**Task directions:**
Bring together all lines from the listing below that contain the string "etransitivity".

*** Begin section ***

(** The next work of a thread, or of its process when the thread may do that. *)
Definition next_work (t : Z) (th : binder_thread) s : option work :=
  if negb (binder_worklist_empty_ilocked (ThreadTodo t) s) then work_head (ThreadTodo t) s
  else if binder_available_for_proc_work_ilocked t th s then work_head (ProcTodo (t_proc th)) s
  else None.

(** One round of the loop of binder_thread_read. *)
Definition binder_thread_read (t : Z) (fixups : bool) s : option (option br * state) :=
  th ← threads s !! t;
  match next_work t th s with
  | None => Some (None, s)
  | Some w =>
      let s := binder_dequeue_work w s in
      let s := if binder_worklist_empty_ilocked (ThreadTodo t) s
               then on_thread t (fun th => th <| process_todo := false |>) s else s in
      match w with
      | Txn x => read_transaction t (t_proc th) x fixups s
      | ReturnError e =>
          th ← threads s !! e;
          Some (Some (return_error th), on_thread e (fun th => th <| return_error := BR_OK |>) s)
      | ReplyError e =>
          th ← threads s !! e;
          Some (Some (reply_error th), on_thread e (fun th => th <| reply_error := BR_OK |>) s)
      | Complete _ => Some (Some BR_TRANSACTION_COMPLETE, s)
      | Other _ => Some (None, s)
      end
  end.

(** binder_wait_for_work: the thread goes to sleep, and it wakes up. *)
Definition binder_wait_for_work (t : Z) s : option state :=
  th ← threads s !! t;
  if process_todo th || (binder_available_for_proc_work_ilocked t th s && negb (binder_worklist_empty_ilocked (ProcTodo (t_proc th)) s))
  then Some s
  else if binder_available_for_proc_work_ilocked t th s then Some (on_proc (t_proc th) (fun pr => pr <| waiting_threads ::= cons t |>) s)
  else Some s.

Definition wake_up (t : Z) s : option state :=
  th ← threads s !! t;
  Some (on_proc (t_proc th) (fun pr => pr <| waiting_threads ::= filter (fun t' => t' ≠ t) |>) s).

(** ** Release *)

Definition release_one_work (w : work) s : option state :=
  match w with Txn x => binder_cleanup_transaction x BR_DEAD_REPLY s | _ => Some s end.

Definition binder_release_work (l : queue) s : option state :=
  loop (S (S (length (works s)))) (fun s =>
    match work_head l s with
    | None => Some (inr s)
    | Some w => s ← release_one_work w (binder_dequeue_work w s); Some (inl s)
    end) s.

(** The stack of a thread that dies. *)
Definition forget_transaction (t x : Z) s : option ((option Z * state) + state) :=
  tx ← txns s !! x;
  if bool_decide (to_thread tx = Some t) then
    let s := on_txn x (fun tx => tx <| to_proc := None |> <| to_thread := None |>) s in
    s ← (match buffer tx with
         | Some b => _ ← buffers s !! b;
                     Some (on_txn x (fun tx => tx <| buffer := None |>) (on_buffer b (fun bf => bf <| transaction := None |>) s))
         | None => Some s
         end);
    Some (inl (to_parent tx, s))
  else if bool_decide (from tx = Some t) then
    Some (inl (from_parent tx, on_txn x (fun tx => tx <| from := None |>) s))
  else None.

Definition release_stack (t : Z) (x : option Z) s : option state :=
  loop (S (size (txns s))) (fun '(x, s) =>
    match x with None => Some (inr s) | Some x => forget_transaction t x s end) (x, s).

Definition binder_thread_release (t : Z) s : option state :=
  th ← threads s !! t;
  let s := on_proc (t_proc th) (fun pr => pr <| p_tmp_ref ::= Z.add 1 |>) s in
  let s := on_thread t (fun th => th <| tmp_ref ::= Z.add 1 |> <| is_dead := true |>) s in
  send_reply ← (match transaction_stack th with
                | Some x => tx ← txns s !! x; Some (if bool_decide (to_thread tx = Some t) then Some x else None)
                | None => Some None
                end);
  s ← release_stack t (transaction_stack th) s;
  s ← (match send_reply with Some x => binder_send_failed_reply x BR_DEAD_REPLY s | None => Some s end);
  s ← binder_release_work (ThreadTodo t) s;
  binder_thread_dec_tmpref t s.

Fixpoint release_threads (ts : list Z) s : option state :=
  match ts with [] => Some s | t :: ts => s ← binder_thread_release t s; release_threads ts s end.

(** A node loses its process; BinderRef says when it is freed. *)
Fixpoint release_nodes (ns : list Z) s : option state :=
  match ns with
  | [] => Some s
  | n :: ns =>
      s ← binder_release_work (AsyncTodo n) s;
      release_nodes ns (on_node n (fun nd => nd <| n_proc := None |>) s)
  end.

(** The trees of a process are ordered by the numbers of the threads and by the
    addresses of the nodes, here by their keys. *)
Definition proc_threads (p : Z) s : list Z :=
  merge_sort Z.le (filter (fun e => t_proc (snd e) = p /\ is_dead (snd e) = false) (map_to_list (threads s))).*1.

Definition proc_nodes (p : Z) s : list Z :=
  merge_sort Z.le (filter (fun e => n_proc (snd e) = Some p) (map_to_list (nodes s))).*1.

Definition binder_deferred_release (p : Z) s : option state :=
  _ ← procs s !! p;
  let s := on_proc p (fun pr => pr <| p_tmp_ref ::= Z.add 1 |> <| p_is_dead := true |>) s in
  s ← release_threads (proc_threads p s) s;
  s ← release_nodes (proc_nodes p s) s;
  s ← binder_release_work (ProcTodo p) s;
  binder_proc_dec_tmpref p s.
End Driver.
(* ===== verification/BinderCallFacts.v ===== *)
(** * Binder driver: works of calls

    Lists of works, and what sending an error to a caller does. *)

From S2P Require Import Prelude BinderCall.

(** ** Lists of works *)

Definition todo (l : queue) (s : state) : list work := (filter (fun e => e.1 = l) (works s)).*2.

Lemma work_head_todo l s : work_head l s = head (todo l s).
Proof.
  unfold work_head, todo. induction (works s) as [|[l' w] ws IH]; [done|]. cbn [List.find fst]. rewrite filter_cons. cbn.
  destruct (decide (l' = l)) as [->|]; [by rewrite bool_decide_eq_true_2|by rewrite bool_decide_eq_false_2].
Qed.

Lemma todo_queued l s w : w ∈ todo l s -> w ∈ (works s).*2.
Proof.
  intros ([l' w'] & -> & Hin)%list_elem_of_fmap. apply list_elem_of_filter in Hin as [_ Hin]. apply list_elem_of_fmap. by exists (l', w').
Qed.

Lemma todo_snoc l l' w s : todo l (s <| works ::= fun ws => ws ++ [(l', w)] |>) = todo l s ++ (if decide (l' = l) then [w] else []).
Proof.
  unfold todo. cbn. rewrite filter_app, fmap_app. f_equal. rewrite filter_cons. cbn. by destruct (decide (l' = l)).
Qed.

Lemma elem_of_todo l w s : w ∈ todo l s <-> (l, w) ∈ works s.
Proof.
  unfold todo. rewrite list_elem_of_fmap. split.
  - intros ([l' w'] & -> & [Hl Hin]%list_elem_of_filter). cbn in Hl. by subst.
  - intros Hin. exists (l, w). split; [done|]. by apply list_elem_of_filter.
Qed.

(** A work is queued once. *)
Lemma todo_once l l' w s : NoDup (works s).*2 -> w ∈ todo l s -> w ∈ todo l' s -> l = l'.
Proof.
  rewrite !elem_of_todo. generalize (works s). intros ws Hd H1 H2.
  apply list_elem_of_lookup in H1 as [i Hi], H2 as [j Hj].
  assert (i = j) as <- by (eapply (NoDup_lookup ws.*2); [done|by rewrite list_lookup_fmap, Hi|by rewrite list_lookup_fmap, Hj]).
  congruence.
Qed.

Lemma todo_NoDup l s : NoDup (works s).*2 -> NoDup (todo l s).
Proof. intros H. eapply sublist_NoDup; [done|]. apply fmap_sublist, sublist_filter. Qed.

Lemma todo_dequeue l w s : todo l (binder_dequeue_work w s) = filter (fun w' => w' <> w) (todo l s).
Proof.
  unfold todo, binder_dequeue_work. cbn. induction (works s) as [|[l' w'] ws IH]; [done|].
  rewrite !filter_cons. cbn. destruct (decide (w' <> w)) as [Hw|Hw], (decide (l' = l)) as [Hl|Hl]; rewrite ?filter_cons; cbn;
    rewrite ?(decide_True _ _ Hl), ?(decide_False _ _ Hl); cbn; rewrite ?filter_cons, ?(decide_True _ _ Hw), ?(decide_False _ _ Hw); cbn; by rewrite ?IH.
Qed.

Lemma filter_others (w : work) (ws : list work) : w ∉ ws -> filter (fun w' => w' <> w) ws = ws.
Proof.
  induction ws as [|w' ws IH]; [done|]. intros [Hn H]%not_elem_of_cons. rewrite filter_cons_True by congruence. by rewrite IH.
Qed.

Lemma todo_dequeue_other l l' w s : NoDup (works s).*2 -> w ∈ todo l s -> l' <> l -> todo l' (binder_dequeue_work w s) = todo l' s.
Proof. intros Hd Hw Hl. rewrite todo_dequeue. apply filter_others. intros Hw'. apply Hl. by eapply todo_once. Qed.

Lemma todo_dequeue_head l w ws s : NoDup (works s).*2 -> todo l s = w :: ws -> todo l (binder_dequeue_work w s) = ws.
Proof.
  intros Hd Hw. rewrite todo_dequeue, Hw. pose proof (todo_NoDup l s Hd) as Hn. rewrite Hw in Hn. apply NoDup_cons in Hn as [Hn _].
  rewrite filter_cons_False by (intros H; by apply H). by apply filter_others.
Qed.

Lemma dequeue_works w s w' : w' ∈ (works (binder_dequeue_work w s)).*2 <-> w' ∈ (works s).*2 /\ w' <> w.
Proof.
  unfold binder_dequeue_work. cbn. rewrite !list_elem_of_fmap. setoid_rewrite list_elem_of_filter. split.
  - intros (e & -> & Hne & Hin). split; [by exists e|done].
  - intros [(e & -> & Hin) Hne]. by exists e.
Qed.

Lemma dequeue_once w s : NoDup (works s).*2 -> NoDup (works (binder_dequeue_work w s)).*2.
Proof. intros H. eapply sublist_NoDup; [done|]. apply fmap_sublist, sublist_filter. Qed.

Lemma todo_app l s s' ws : works s' = works s ++ ws -> todo l s' = todo l s ++ (filter (fun e => e.1 = l) ws).*2.
Proof. intros H. unfold todo. by rewrite H, filter_app, fmap_app. Qed.

Lemma enqueue_ok w l s : w ∉ (works s).*2 -> binder_enqueue_work_ilocked w l s = Some (s <| works ::= fun ws => ws ++ [(l, w)] |>).
Proof. intros Hw. unfold binder_enqueue_work_ilocked. by rewrite bool_decide_eq_false_2. Qed.

Lemma thread_deferred_ok t th w s : threads s !! t = Some th -> w ∉ (works s).*2 ->
  binder_enqueue_deferred_thread_work_ilocked t w s = Some (s <| works ::= fun ws => ws ++ [(ThreadTodo t, w)] |>).
Proof.
  intros Ht Hn. unfold binder_enqueue_deferred_thread_work_ilocked. rewrite Ht. mstep. by apply enqueue_ok.
Qed.

Lemma thread_work_ok t th w s : threads s !! t = Some th -> w ∉ (works s).*2 ->
  binder_enqueue_thread_work_ilocked t w s =
    Some (on_thread t (fun th => th <| process_todo := true |>) (s <| works ::= fun ws => ws ++ [(ThreadTodo t, w)] |>)).
Proof. intros. unfold binder_enqueue_thread_work_ilocked. by erewrite thread_deferred_ok. Qed.

(** ** Transactions that end *)

(** The buffer of a transaction is there, as long as it has a receiver. *)
Definition buffer_ok (s : state) (tx : binder_transaction) : Prop :=
  forall p b, to_proc tx = Some p -> buffer tx = Some b -> is_Some (procs s !! p) /\ is_Some (buffers s !! b).

(** The buffer that forgets its transaction when that is freed. *)
Definition freed_buffer (tx : binder_transaction) : option Z := _ ← to_proc tx; buffer tx.

Definition forget (bs : gmap Z binder_buffer) (b : option Z) : gmap Z binder_buffer :=
  match b with Some b => alter (fun bf => bf <| transaction := None |>) b bs | None => bs end.

Lemma free_transaction_spec x tx s : txns s !! x = Some tx -> buffer_ok s tx ->
  binder_free_transaction x s =
    Some (s <| txns ::= delete x |> <| buffers ::= fun bs => forget bs (freed_buffer tx) |>).
Proof.
  intros Hx Hb. unfold binder_free_transaction, freed_buffer. rewrite Hx. mstep.
  destruct (to_proc tx) as [p|] eqn:Ep; [|by destruct s]. destruct (buffer tx) as [b|] eqn:Eb; [|by destruct s].
  destruct (Hb p b Ep Eb) as [[pr ->] [bf ->]]. mstep. done.
Qed.

(** ** Threads and processes *)

Lemma alter_is_insert {V} (m : gmap Z V) (i : Z) (x : V) f : m !! i = Some x -> alter f i m = <[i := f x]> m.
Proof.
  intros H. apply map_eq. intros j. destruct (decide (j = i)) as [->|].
  - by rewrite lookup_alter_eq, lookup_insert_eq, H.
  - by rewrite lookup_alter_ne, lookup_insert_ne.
Qed.

Lemma on_thread_lookup t f s th : threads s !! t = Some th -> threads (on_thread t f s) !! t = Some (f th).
Proof. intros H. cbn. by rewrite lookup_alter_eq, H. Qed.

Lemma pop_ok t x th tx s :
  threads s !! t = Some th -> txns s !! x = Some tx -> transaction_stack th = Some x -> from tx = Some t ->
  binder_pop_transaction_ilocked t x s =
    Some (on_txn x (fun tx => tx <| from := None |>) (on_thread t (fun th => th <| transaction_stack := from_parent tx |>) s)).
Proof.
  intros Ht Hx Hs Hf. unfold binder_pop_transaction_ilocked. rewrite Ht, Hx. mstep. by rewrite !bool_decide_eq_true_2.
Qed.

(** The last reference to a thread matters only after its end. *)
Lemma thread_dec_alive t th s : threads s !! t = Some th -> is_dead th = false ->
  binder_thread_dec_tmpref t s = Some (on_thread t (fun th => th <| tmp_ref ::= fun c => c - 1 |>) s).
Proof.
  intros Ht Hd. unfold binder_thread_dec_tmpref. erewrite on_thread_lookup by done. mstep. cbn. by rewrite Hd.
Qed.

Lemma proc_dec_alive p pr s : procs s !! p = Some pr -> p_is_dead pr = false ->
  binder_proc_dec_tmpref p s = Some (on_proc p (fun pr => pr <| p_tmp_ref ::= fun c => c - 1 |>) s).
Proof.
  intros Hp Hd. unfold binder_proc_dec_tmpref. cbn. rewrite lookup_alter_eq, Hp. mstep. cbn. by rewrite Hd.
Qed.

(** A reference that is taken and given back. *)
Lemma tmp_ref_back (th th' : binder_thread) (c : Z) : th' <| tmp_ref := tmp_ref th |> = th -> tmp_ref th' = c + tmp_ref th - c -> th' = th.
Proof. destruct th, th'. cbn. intros E. injection E as -> -> -> -> -> -> ->. intros ->. f_equal. lia. Qed.

Lemma proc_ref_back (pr pr' : binder_proc) (c : Z) : pr' <| p_tmp_ref := p_tmp_ref pr |> = pr -> p_tmp_ref pr' = c + p_tmp_ref pr - c -> pr' = pr.
Proof. destruct pr, pr'. cbn. intros E. injection E as -> ->. intros ->. f_equal. lia. Qed.

(** ** What is queued *)

Lemma enqueue_inv w l s s' : binder_enqueue_work_ilocked w l s = Some s' ->
  w ∉ (works s).*2 /\ s' = s <| works ::= fun ws => ws ++ [(l, w)] |>.
Proof. unfold binder_enqueue_work_ilocked. destruct (decide (w ∈ (works s).*2)); [by rewrite bool_decide_eq_true_2|]. rewrite bool_decide_eq_false_2 by done. naive_solver. Qed.

Lemma thread_deferred_inv t w s s' : binder_enqueue_deferred_thread_work_ilocked t w s = Some s' ->
  w ∉ (works s).*2 /\ s' = s <| works ::= fun ws => ws ++ [(ThreadTodo t, w)] |>.
Proof. unfold binder_enqueue_deferred_thread_work_ilocked. destruct (threads s !! t); [|done]. apply enqueue_inv. Qed.

Lemma thread_work_inv t w s s' : binder_enqueue_thread_work_ilocked t w s = Some s' ->
  w ∉ (works s).*2 /\ s' = on_thread t (fun th => th <| process_todo := true |>) (s <| works ::= fun ws => ws ++ [(ThreadTodo t, w)] |>).
Proof.
  unfold binder_enqueue_thread_work_ilocked. destruct (binder_enqueue_deferred_thread_work_ilocked t w s) as [s1|] eqn:E; [|done].
  apply thread_deferred_inv in E as [? ->]. cbn. naive_solver.
Qed.

(** Threads and processes neither die nor come to life. *)
Record same_life (s s' : state) : Prop := {
  sl_proc : forall p, p_is_dead <$> (procs s' !! p) = p_is_dead <$> (procs s !! p);
  sl_thread : forall t, is_dead <$> (threads s' !! t) = is_dead <$> (threads s !! t);
}.

Lemma fmap_alter {V W} (f : V -> W) g (m : gmap Z V) i j : (forall x, f (g x) = f x) -> f <$> (alter g i m !! j) = f <$> (m !! j).
Proof.
  intros H. destruct (decide (j = i)) as [->|]; [rewrite lookup_alter_eq|by rewrite lookup_alter_ne]. destruct (m !! i); cbn; [by rewrite H|done].
Qed.

#[export] Instance same_life_refl : Reflexive same_life.
Proof. done. Qed.

#[export] Instance same_life_trans : Transitive same_life.
Proof. intros s1 s2 s3 [H1 H2] [H3 H4]. split; intros; congruence. Qed.

Lemma same_life_thread t f s : (forall th, is_dead (f th) = is_dead th) -> same_life s (on_thread t f s).
Proof. intros H. split; intros; [done|]. cbn. by apply fmap_alter. Qed.

Lemma same_life_proc p f s : (forall pr, p_is_dead (f pr) = p_is_dead pr) -> same_life s (on_proc p f s).
Proof. intros H. split; intros; [|done]. cbn. by apply fmap_alter. Qed.

Lemma thread_dec_inv t s s' : (forall th, threads s !! t = Some th -> is_dead th = false) -> binder_thread_dec_tmpref t s = Some s' ->
  s' = on_thread t (fun th => th <| tmp_ref ::= fun c => c - 1 |>) s.
Proof.
  intros Ha H. unfold binder_thread_dec_tmpref in H. cbn in H. rewrite lookup_alter_eq in H. destruct (threads s !! t) as [th|]; [|done].
  cbn in H. rewrite (Ha th) in H by done. naive_solver.
Qed.

Lemma proc_dec_inv p s s' : (forall pr, procs s !! p = Some pr -> p_is_dead pr = false) -> binder_proc_dec_tmpref p s = Some s' ->
  s' = on_proc p (fun pr => pr <| p_tmp_ref ::= fun c => c - 1 |>) s.
Proof.
  intros Ha H. unfold binder_proc_dec_tmpref in H. cbn in H. rewrite lookup_alter_eq in H. destruct (procs s !! p) as [pr|]; [|done].
  cbn in H. rewrite (Ha pr) in H by done. naive_solver.
Qed.

Lemma select_inv p s t s' : binder_select_thread_ilocked p s = Some (t, s') -> exists f, s' = on_proc p f s /\ forall pr, p_is_dead (f pr) = p_is_dead pr.
Proof.
  unfold binder_select_thread_ilocked. destruct (procs s !! p) as [pr|] eqn:E; [|done]. cbn. destruct (waiting_threads pr) as [|t' ts]; intros [= <- <-].
  - exists id. split; [|done]. unfold on_proc, set. cbn. destruct s. cbn in *. f_equal. apply map_eq. intros j.
    destruct (decide (j = p)) as [->|]; [by rewrite lookup_alter_eq, E|by rewrite lookup_alter_ne].
  - eexists. split; [done|]. done.
Qed.

Lemma wakeup_proc_inv p s s' : binder_wakeup_proc_ilocked p s = Some s' -> exists f, s' = on_proc p f s /\ forall pr, p_is_dead (f pr) = p_is_dead pr.
Proof.
  unfold binder_wakeup_proc_ilocked. destruct (binder_select_thread_ilocked p s) as [[t s1]|] eqn:E; [|done]. cbn. intros [= <-]. by eapply select_inv.
Qed.

(** ** The delivery of a call *)

(** The node that a one-way transaction makes busy. *)
Definition occupy (ow : bool) (n : Z) (ns : gmap Z binder_node) : gmap Z binder_node :=
  if ow then alter (fun nd => nd <| has_async_transaction := true |>) n ns else ns.

(** A transaction [x] to the node [n] is queued on [q]. *)
Record queued (s s' : state) (x n : Z) (ow : bool) (nd : binder_node) (q : queue) : Prop := {
  qd_node : nodes s !! n = Some nd;
  qd_fresh : Txn x ∉ (works s).*2;
  qd_works : works s' = works s ++ [(q, Txn x)];
  qd_queue : if ow && has_async_transaction nd then q = AsyncTodo n else forall m, q <> AsyncTodo m;
  qd_nodes : nodes s' = occupy ow n (nodes s);
  qd_txns : txns s' = txns s;
  qd_buffers : buffers s' = buffers s;
  qd_life : same_life s s';
}.

Lemma proc_transaction_inv x n p ow t s s' : binder_proc_transaction x n p ow t s = Some (true, s') -> exists nd q, queued s s' x n ow nd q.
Proof.
  unfold binder_proc_transaction. destruct (nodes s !! n) as [nd|] eqn:En; [|done]. mstep. intros H. exists nd.
  set (s0 := if ow then _ else s) in H.
  assert (txns s0 = txns s /\ buffers s0 = buffers s /\ works s0 = works s /\ nodes s0 = occupy ow n (nodes s) /\ same_life s s0) as (E1 & E2 & E3 & E4 & E5).
  { subst s0. by destruct ow. }
  destruct (procs s0 !! p) as [pr|]; [|done]. cbn [mbind option_bind] in H.
  apply bind_Some in H as (dead & _ & H).
  destruct (ow && _) eqn:Eow; [done|]. destruct (p_is_dead pr || dead); [done|].
  apply bind_Some in H as ([t' s1] & Es & H).
  assert (exists f, s1 = on_proc p f s0 /\ (forall pr, p_is_dead (f pr) = p_is_dead pr)) as (f & -> & Hf).
  { assert (s0 = on_proc p id s0) as Hid.
    { unfold on_proc, set. cbn. destruct s0. cbn. f_equal. symmetry. apply alter_id. done. }
    destruct t; [|destruct (ow && has_async_transaction nd); [|by eapply select_inv]]; injection Es as <- <-; by exists id. }
  assert (t' <> None -> ow && has_async_transaction nd = false) as Ht'.
  { destruct t; [by destruct ow|]. destruct (ow && has_async_transaction nd); [|done]. by injection Es as <- _. }
  apply bind_Some in H as (s2 & Hq & [= <-]).
  assert (same_life s (on_proc p f s0)) as Hl by (etransitivity; [done|by apply same_life_proc]).
  destruct t' as [t'|].
  - apply thread_work_inv in Hq as [Hn ->]. exists (ThreadTodo t'). cbn in Hn. rewrite E3 in Hn.
    split; cbn; rewrite ?Ht', ?E1, ?E2, ?E3, ?E4 by done; try done.
    etransitivity; [done|]. etransitivity; [|by apply same_life_thread]. done.
  - apply enqueue_inv in Hq as [Hn ->]. eexists. cbn in Hn. rewrite E3 in Hn.
    split; cbn; rewrite ?E1, ?E2, ?E3, ?E4 by done; try done. 
    + by destruct (ow && has_async_transaction nd).
    + destruct Hl. by split.
Qed.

*** End section ***

**Written answer:**
  assert (same_life s (on_proc p f s0)) as Hl by (etransitivity; [done|by apply same_life_proc]).
    etransitivity; [done|]. etransitivity; [|by apply same_life_thread]. done.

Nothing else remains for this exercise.